Peggio di Dou E, se metto le due immagini nella foto qui sotto, capirai subito.In effetti, siamo facilmente paralizzati da questo tipo di immagine.Dopo un'attenta analisi, abbiamo scoperto che: il picco della prima cifra è a 75°C, che è completamente primer dimer;il picco della seconda figura appare a 75°C e 82°C, almeno ci sono Il prodotto appare.
Immagini del feedback degli studenti
Quindi il problema fondamentale non è il problema dei reagenti, ma il problema della progettazione dei primer.Allo stesso tempo, dimostra anche che alcuni grandi marchi non sono di qualità del ferro e dimostra anche ciò che ha detto prima mio fratello: non è il marchio del reagente che supporta il tuo articolo.È il tuo articolo che ha sostenuto la marca di reagenti.Immagina, se il sacco di merda non cambiasse i reagenti, i dati sbagliati verrebbero inviati al diario e ciò che accadrebbe sarebbe una tragedia.
2. Valore Ct del controllo del bianco
Non spiegare, se il controllo del bianco ha un valore Ct, non è inquinamento?Tuttavia, è ancora necessario capire quale controllo del bianco ha un valore Ct.Se è NTC, significa che c'è DNA estraneo come la contaminazione del reagente.Se è NRT, significa che l'RNA estratto ha una contaminazione da DNA.
3. Curva standard
Compresa la pendenza e la formula di calcolo, l'efficienza della PCR può essere calcolata attraverso la formula.Un esperimento perfetto richiede che la pendenza della curva standard si avvicini a 3,32 e che R² si avvicini a 0,9999.
4. Gamma dinamica lineare
Il range dinamico della reazione è lineare.Secondo il modello utilizzato per generare la curva standard, l'intervallo dinamico dovrebbe includere almeno 5 gradienti di concentrazione e prestare attenzione alla variazione dei valori Ct a gradienti di concentrazione elevati e gradienti di concentrazione bassi.

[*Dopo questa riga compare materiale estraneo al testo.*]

(* ===== verification/Config.v ===== *)
(** The configuration of a node (src/config/config.go), which is read when it starts, the
    settings that can be changed while it runs, and the management RPC that changes them
    (src/mrpc/mrpc_handlers.go).

    The code goes through the fields of its structure by reflection, and the two readers
    find them by their tags: here the structure is the table of its fields and a
    configuration maps the name of a field to its value.  bijson's and env's readers are
    parameters, as is the file. *)
From Stdlib Require Import ZArith.
From stdpp Require Import gmap strings.
From S2P Require Import Prelude BigInt Curve Effects GoTime Cache Middleware.

(** ** Values and fields *)

Inductive FieldType := TString | TInt | TBool.

#[global] Instance FieldType_eq_dec : EqDecision FieldType.
Proof. solve_decision. Defined.

Inductive Value := VString (s : string) | VInt (i : Z) | VBool (b : bool).

Definition typeOf (v : Value) : FieldType :=
  match v with VString _ => TString | VInt _ => TInt | VBool _ => TBool end.

Definition goType (t : FieldType) : Type := match t with TString => string | TInt => Z | TBool => bool end.
Definition toValue (t : FieldType) : goType t -> Value :=
  match t with TString => VString | TInt => VInt | TBool => VBool end.
Definition zeroOf (t : FieldType) : Value :=
  match t with TString => VString EmptyString | TInt => VInt 0 | TBool => VBool false end.

(** A field with its tags; a mutable one can be changed while the node runs. *)
Record Field := mkField { fName : string; fType : FieldType; fJson : string; fEnv : string; fMutable : bool }.

#[global] Instance Field_eq_dec : EqDecision Field.
Proof. solve_decision. Defined.

Definition fields : list Field := [
  mkField "HttpServerPort" TString "httpServerPort" "HTTP_SERVER_PORT" false;
  mkField "ManagementRPCPort" TString "managementRPCPort" "MANAGEMENT_RPC_PORT" false;
  mkField "UseManagementRPC" TBool "useManagementRPC" "USE_MANAGEMENT_RPC" false;
  mkField "MainServerAddress" TString "mainServerAddress" "MAIN_SERVER_ADDRESS" false;
  mkField "EthConnection" TString "ethconnection" "ETH_CONNECTION" false;
  mkField "EthPrivateKey" TString "ethprivatekey" "ETH_PRIVATE_KEY" false;
  mkField "BftURI" TString "bfturi" "BFT_URI" false;
  mkField "ABCIServer" TString "abciserver" "ABCI_SERVER" false;
  mkField "TMP2PListenAddress" TString "tmp2plistenaddress" "TM_P2P_LISTEN_ADDRESS" false;
  mkField "P2PListenAddress" TString "p2plistenaddress" "P2P_LISTEN_ADDRESS" false;
  mkField "NodeListAddress" TString "nodelistaddress" "NODE_LIST_ADDRESS" false;
  mkField "KeyBuffer" TInt "keybuffer" "KEY_BUFFER" false;
  mkField "KeysPerEpoch" TInt "keysperepoch" "KEYS_PER_EPOCH" false;
  mkField "KeyBufferTriggerPercentage" TInt "keybuffertriggerpercentage" "KEY_BUFFER_TRIGGER_PERCENTAGE" false;
  mkField "BasePath" TString "basepath" "BASE_PATH" false;
  mkField "InitEpoch" TInt "initepoch" "INIT_EPOCH" false;
  mkField "ShouldRegister" TBool "register" "REGISTER" false;
  mkField "CPUProfileToFile" TString "cpuProfile" "CPU_PROFILE" false;
  mkField "IsDebug" TBool "debug" "DEBUG" false;
  mkField "PprofPort" TString "pprofPort" "PPROF_PORT" false;
  mkField "PprofEnabled" TBool "pprofEnabled" "PPROF_ENABLED" false;
  mkField "ProvidedIPAddress" TString "ipAddress" "IP_ADDRESS" false;
  mkField "LogLevel" TString "loglevel" "LOG_LEVEL" false;
  mkField "TendermintLogging" TBool "tendermintLogging" "TENDERMINT_LOGGING" false;
  mkField "TMMessageQueueProcesses" TInt "tmMessageQueueProcesses" "TM_MESSAGE_QUEUE_PROCESSES" false;
  mkField "MaxBftConnections" TInt "maxBftConnections" "MAX_BFT_CONNECTIONS" false;
  mkField "StackImpactEnabled" TBool "stackImpactEnabled" "STACK_IMPACT_ENABLED" false;
  mkField "StackImpactKey" TString "stackImpactKey" "STACK_IMPACT_KEY" false;
  mkField "ServeUsingTLS" TBool "useTLS" "USE_TLS" false;
  mkField "UseAutoCert" TBool "useAutoCert" "USE_AUTO_CERT" false;
  mkField "AutoCertCacheDir" TString "autoCertCacheDir" "AUTO_CERT_CACHE_DIR" false;
  mkField "PublicURL" TString "publicURL" "PUBLIC_URL" false;
  mkField "ServerCert" TString "serverCert" "SERVER_CERT" false;
  mkField "ServerKey" TString "serverKey" "SERVER_KEY" false;
  mkField "EthPollFreq" TInt "ethPollFreq" "ETH_POLL_FREQ" false;
  mkField "TendermintMetrics" TBool "tendermintMetrics" "TENDERMINT_METRICS" false;
  mkField "GoogleClientID" TString "googleClientID" "GOOGLE_CLIENT_ID" true;
  mkField "FacebookAppID" TString "facebookAppID" "FACEBOOK_APP_ID" true;
  mkField "FacebookAppSecret" TString "facebookAppSecret" "FACEBOOK_APP_SECRET" true;
  mkField "TwitchClientID" TString "twitchClientID" "TWITCH_CLIENT_ID" true;
  mkField "RedditClientID" TString "redditClientID" "REDDIT_CLIENT_ID" true;
  mkField "DiscordClientID" TString "discordClientID" "DISCORD_CLIENT_ID" true;
  mkField "TorusVerifierPubKeyX" TString "torusVerifierPubKeyX" "TORUS_VERIFIER_PUB_KEY_X" true;
  mkField "TorusVerifierPubKeyY" TString "torusVerifierPubKeyY" "TORUS_VERIFIER_PUB_KEY_Y" true;
  mkField "EncryptShares" TBool "encryptShares" "ENCRYPT_SHARES" true;
  mkField "ValidateDealer" TBool "validateDealer" "VALIDATE_DEALER" true;
  mkField "JRPCAuth" TBool "jrpcAuth" "JRPC_AUTH" true;
  mkField "JRPCAuthPubKeyX" TString "jrpcAuthPubKeyX" "JRPC_AUTH_PUB_KEY_X" true;
  mkField "JRPCAuthPubKeyY" TString "jrpcAuthPubKeyY" "JRPC_AUTH_PUB_KEY_Y" true;
  mkField "PSSShareDelayMS" TInt "pssShareDelayMS" "PSS_SHARE_DELAY_MS" true;
  mkField "DiskQueueReadRateMS" TInt "diskQueueReadRateMS" "DISK_QUEUE_READ_RATE_MS" true;
  mkField "DiskQueueHWMMB" TInt "diskQueueHWMMB" "DISK_QUEUE_HWM_MB" true;
  mkField "DiskQueueWriteToDB" TBool "diskQueueWriteToDB" "DISK_QUEUE_WRITE_TO_DB" true;
  mkField "DiskQueueLogLevel" TInt "diskQueueLogLeve" "DISK_QUEUE_LOG_LEVEL" true;
  mkField "StaggerDelay" TInt "staggerDelay" "STAGGER_DELAY" false;
  mkField "OSFreeMemoryMS" TInt "osFreeMemoryMS" "OS_FREE_MEMORY_MS" true;
  mkField "IgnoreEpochForKeyAssign" TBool "ignoreEpochForKeyAssign" "IGNORE_EPOCH_FOR_KEY_ASSIGN" true
]%string.

Abbreviation Config := (gmap string Value).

5. Precisione del rilevamento
I cambiamenti nei risultati qPCR, ovvero la scarsa ripetibilità, ovvero la scarsa precisione, sono causati da molti fattori, tra cui temperatura, concentrazione e funzionamento.La precisione qPCR generalmente diventa meno controllabile al diminuire del numero di copie.Idealmente all'interno della variazione sperimentale, questa variazione tecnica dovrebbe essere distinta dalla variazione biologica e le repliche biologiche possono affrontare direttamente le differenze statistiche nei risultati qPCR tra gruppi o trattamenti.In particolare per le analisi diagnostiche, deve essere riportata la migliore precisione inter-analisi (ripetibilità) tra siti e operatori.
6. Efficienza di rilevamento e LOD (in multiplex qPCR)
LOD è la concentrazione più bassa del 95% dei campioni positivi rilevati.In altre parole, la concentrazione di LOD contenuta all'interno di un insieme di replicati del gene bersaglio non dovrebbe superare il 5% delle reazioni fallite.Quando si esegue l'analisi qPCR multiplex, in particolare per il rilevamento simultaneo di mutazioni puntiformi o polimorfismi, la qPCR multiplex deve fornire la prova che l'accuratezza di più frammenti target non è compromessa nella stessa provetta, il rilevamento multiplo e il rilevamento di provetta singola L'efficienza e il LOD dovrebbero essere gli stessi.Soprattutto quando i geni bersaglio ad alta concentrazione e i geni bersaglio a bassa concentrazione vengono simultaneamente amplificati, è necessario prestare attenzione a questo problema.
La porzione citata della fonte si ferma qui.